De uma ferida profunda, uma gota de seu sangue escorre pelo mundo afora até a sacada de três jovens.
O sangue que tomou a canaleta, lento, suave, coagulado, pinga no copo de gim do garoto de cabelo azul. Eis um belo blood mary, comemorado com um brinde exasperado, ao som da batida eletrônica.
Três jovens habitam a sacada. Eles se reúnem às dezenove horas em ponto para tomar drinks, fumar e falar dos amigos. Não é interessante conversar de coisas tristes e de batalhas perdidas. O jeans modelando a bunda e o suor escorrendo pelo pescoço interessa mais. O balançar ritmado dos corpos sacode a sacada.
Desatentos ao que perece fora de seu habitat, os jovens têm olhos semicerrados, entorpecidos pelo álcool. O copo de bloody mary cai do parapeito da sacada e o estilhaçar do vidro anuncia uma silhueta rosada na areia da rua.
Na imagem ainda em formação, crianças dançando em roda forjam os olhos. Olhos esbugalhados de uma cena inventada pelo espectador. Elas entoam parlendas antigas até à meia-noite e adormecem depois de muito rodar. O líquido derramado ganha formato de um coelho fofo. Um coelho em posição de bote. O bicho salta e uma poeira rosada sobe. Quase é possível vê-lo da sacada, mas ninguém larga o drink para acompanhar a fuga. As crianças não acordam.
O coelho foge em disparada, ainda não sabe do que.
O melhor guerreiro de todos levanta os olhos em atenção ao vulto rosado saltitante e chega a colocar a mão na espada, preparando-se para um inimigo em potencial. Ele sente a ferida arder.
Mais sangue escorre e ele volta a descansar. A poeira baixa, por enquanto.

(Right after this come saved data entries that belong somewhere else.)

(* ===== verification/Discovery.v ===== *)
(** * Discovery: the objects reachable from the tags of a repository
    (crates/nixcache-oci/src/client/deletion/discovery.rs)

    The worklist of [discover_tag_reachable_graph] runs on fuel, which is proved
    not to run out; the listing of GHCR package versions has no bound in the
    source and its fuel is an argument. *)

From S2P Require Import Prelude Machine Str Text Error Types Sharding Index Filter OciError Transport Endpoint Auth Request Driver Upload Manifest ManifestClient IndexClient Ghcr.

Local Open Scope N_scope.

Definition MAX_DELETION_MANIFESTS : N := 100000.
Definition MAX_DELETION_BLOBS : N := 2000000.

Record DeletionPlan := {
  dp_tags : list (list N);
  dp_manifests : gmap (list N) (list N);
  dp_blobs : gmap (list N) N }.

(** [serde_json::Value] and [from_value]. *)
Class JsonValue := {
  Value : Type;
  value_from_str : list N → outcome (list N) Value;
  value_u64 : Value → list N → option N;
  value_str : Value → list N → option (list N);
  index_from_value : Value → outcome (list N) OciImageIndex;
  manifest_from_value : Value → outcome (list N) OciImageManifest }.

(** A loop over a list that carries a state. *)
Fixpoint io_fold {W A S} (f : S → A → IO W S) (s : S) (l : list A) : IO W S :=
  match l with
  | [] => mret s
  | x :: l => s ← f s x; io_fold f s l
  end.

21 comentários em “Ciclos de poeira – Sabrina Dalbelo

Adicione o seu

  1. Gostei muito da composição. Fosse em uma leitura descompromissada, em algum lugar por aí da internet, o texto não me chamaria a atenção, mas me peguei lendo e imaginando as cenas acontecendo. Nada mais do que o cotidiano, mas aqui você acrescenta sua maneira de ver as coisas da vida com poesia. Se fosse poesia, penso que não teria a mesma graça que teve na prosa. Parabéns!

    Curtido por 1 pessoa

    1. Bia querida,
      A ideia era remeter a imagens. Um pouco de viagem. Não é todo mundo que fica confortável com a leitura. Que bom que funcionou para ti. Fico feliz!

      Curtir

  2. Não sei se entendi bem o que você queria passar com o conto, Sabrina, mas a leitura foi agradável e a sensação de que eu estava perdendo um entendimento de algo mais me incomodou ao longo de toda a leitura. Mesmo assim, as imagens que o texto evoca são muito boas e fortes. Parabéns! 😘

    Curtido por 1 pessoa

    1. Oi Pri,
      Não sou uma boa Contista, não no modo tradicional. Tenho dificuldade de escrever um início, meio e fim desacompanhado de um nonsense, de um pé no existencialismo.
      Obrigada pela leitura!

      Curtido por 1 pessoa

  3. Loucura total rsrs. Gosto de ser surpreendida, de ler algo fora do comum, de me sentir desafiada a captar o que há por trás de um texto inusitado. Quando bem escrito, claro. E o seu é um desses textos interessantes. Pra mim, estavam todos bem chapados. Parabéns.

    Curtido por 1 pessoa

  4. Gostei muito!
    Entendi que tu quis fazer algo insólito, o lance das imagens e tals.. legal.
    Mas eu sou mais louca do que tu
    eu vi realidades paralelas e morri de dó do guerreiro ferido e solitário.. hehe
    Parabéns pelo texto, Sabrina!

    Curtido por 1 pessoa

  5. Você, Sabrina, é uma realista simbólica. Lírica, canta o cerne da vida, registra os altos e baixos do viver, renova imagens e significados, despertando o leitor para uma mensagem profunda e sincera.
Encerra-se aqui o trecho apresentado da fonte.